We know he penned his most famous play, Pygmalion, when he was fifty-six, which became an award-winning movie film, My Fair Lady in 1956, six years after his death. No one ever said George Bernard Shaw was too old to write.

Then we have Pablo Picasso. I admire him very much, for the beautiful art that he produced as well as for his tenacity to continue to work with his advancing age. The world remembers him as a Spanish painter, a cubist, and sculptor, but he was also a writer. He lived to ninety-five. He married his second wife in 1961 when she was thirty-four years old and he was seventy-nine, forty-five year her senior. Even into his eighties and nineties he produced an amazing amount of work and reaped enormous financial benefits from his work. He died in 1973. Private museums have been built to enclose his works.

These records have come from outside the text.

Lemma dispatch_loop_evolves max now fs : ∀ st, evolves st.1 (dispatch_loop max now fs st).1.1.
Proof.
  induction fs as [|f fs IH]; intros st; simpl; [by apply evolves_eq|].
  pose proof (dispatch_frame_evolves max now f st) as Hf. destruct (dispatch_frame max now f st) as [st1 [a|]]; [done|].
  by etrans; [exact Hf|].
Qed.

Lemma drain_events_identity codec now q : ∀ d, let d' := (drain_events codec now q d).2 in
  cx_app (dr_ctx d') = cx_app (dr_ctx d) ∧ cx_socket_id (dr_ctx d') = cx_socket_id (dr_ctx d) ∧
  (dr_subs_changed d' = false → cx_subscribed (dr_ctx d') = cx_subscribed (dr_ctx d) ∧ dr_subs_changed d = false).
Proof.
  induction q as [|ev q IH]; intros d; [done|]. destruct ev; simpl; try done;
    match goal with
    | |- context [drain_events codec now q ?d1] => destruct (IH d1) as (Ha & Hi & Hs)
    end; simpl in *; split_and!; try done; intros [Hsub [Hc Hd]%orb_false_iff]%Hs; try done.
  apply bool_decide_eq_false in Hd. split; [|done]. rewrite Hsub. set_solver.
Qed.

Lemma drain_session_evolves now st : let r := drain_session now st in
  evolves st.1 r.1.1 ∧
  (res_subs_changed r.2 = false →
   (cx_subscribed ∘ se_ctx <$> en_session r.1.1) = (cx_subscribed ∘ se_ctx <$> en_session st.1)).
Proof.
  destruct st as [e w]. unfold drain_session. destruct (en_session e) as [s|] eqn:Hs.
  2:{ simpl. rewrite Hs. split; [by apply evolves_eq|done]. }
  destruct (w_ad w) as [a env].
  pose proof (drain_events_identity (se_codec s) now (queue_of (env_store env) (cx_self_tx (se_ctx s)))
    (mkDrainState (se_ctx s) (en_link e) false false false)) as (Ha & Hi & Hsub).
  destruct (drain_events _ _ _ _) as [rest d]. simpl in Ha, Hi, Hsub.
  set (e1 := set_session _ _).
  assert (en_session (if dr_wrote d then flush_and_arm now e1 else (e1, Keep)).1 = en_session e1) as He.
  { destruct (dr_wrote d); [apply flush_session|done]. }
  destruct (if dr_wrote d then _ else _) as [e2 fl]. simpl in *. unfold evolves. rewrite Hs, He. simpl.
  split; [done|]. by intros [-> _]%Hsub.
Qed.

We can’t stop growing old, that is certain, but a writer in advancing year can produce good works providing he doesn’t let his outlook become jaded. He must preserve a childlike belief in the importance of all things. He must never entirely grow up. It’s important he interests himself in matters which have nothing to do with the maladies of old age. lf he does he is dead, as dead as that person with a lost dream. I don’t mean deserting one life for another one of fantasy. The writer must be realistic. His approach must be sincere and not a recreation for then the end product will be doomed to mediocrity. Nor should his writing be a refuge. If it has no effect it has no value. The pessimist is the one who refuses reality, but the writer is the one who accepts it. His approach, however, must be reasonable, and that is the secret of the success of a writer.

One is never too old to write, for with age comes wisdom, but neither can one be too young to start. We have Francoise Sagan to prove that point. She published her first novel, Bonjour Tristesse, in 1954 at seventeen. She produced dozens of works during a career lasting until 1996. In addition to novels, plays, and autobiographies, she also wrote song lyrics and screenplays. She died of a pulmonary embolism on 24 September 2004 at the age of sixty-nine.

Let it be said that fiction is truth, and fiction is the truest thing there ever was. It is not the critic who counts; not the man who points out the failures of others; not the doer of deeds who could have done them better. The credit belongs to the man who is there in the arena doing what he has to do-writing.

Unlike all other modes of writing, travel writing enters another dimension. Writing for a travel writer is transcendent, a means to pass on information that is informative, I but restricting. However, given enough time, the travel writer turns to other modes of expression, and some of us live our dreams of Travel become expatriates.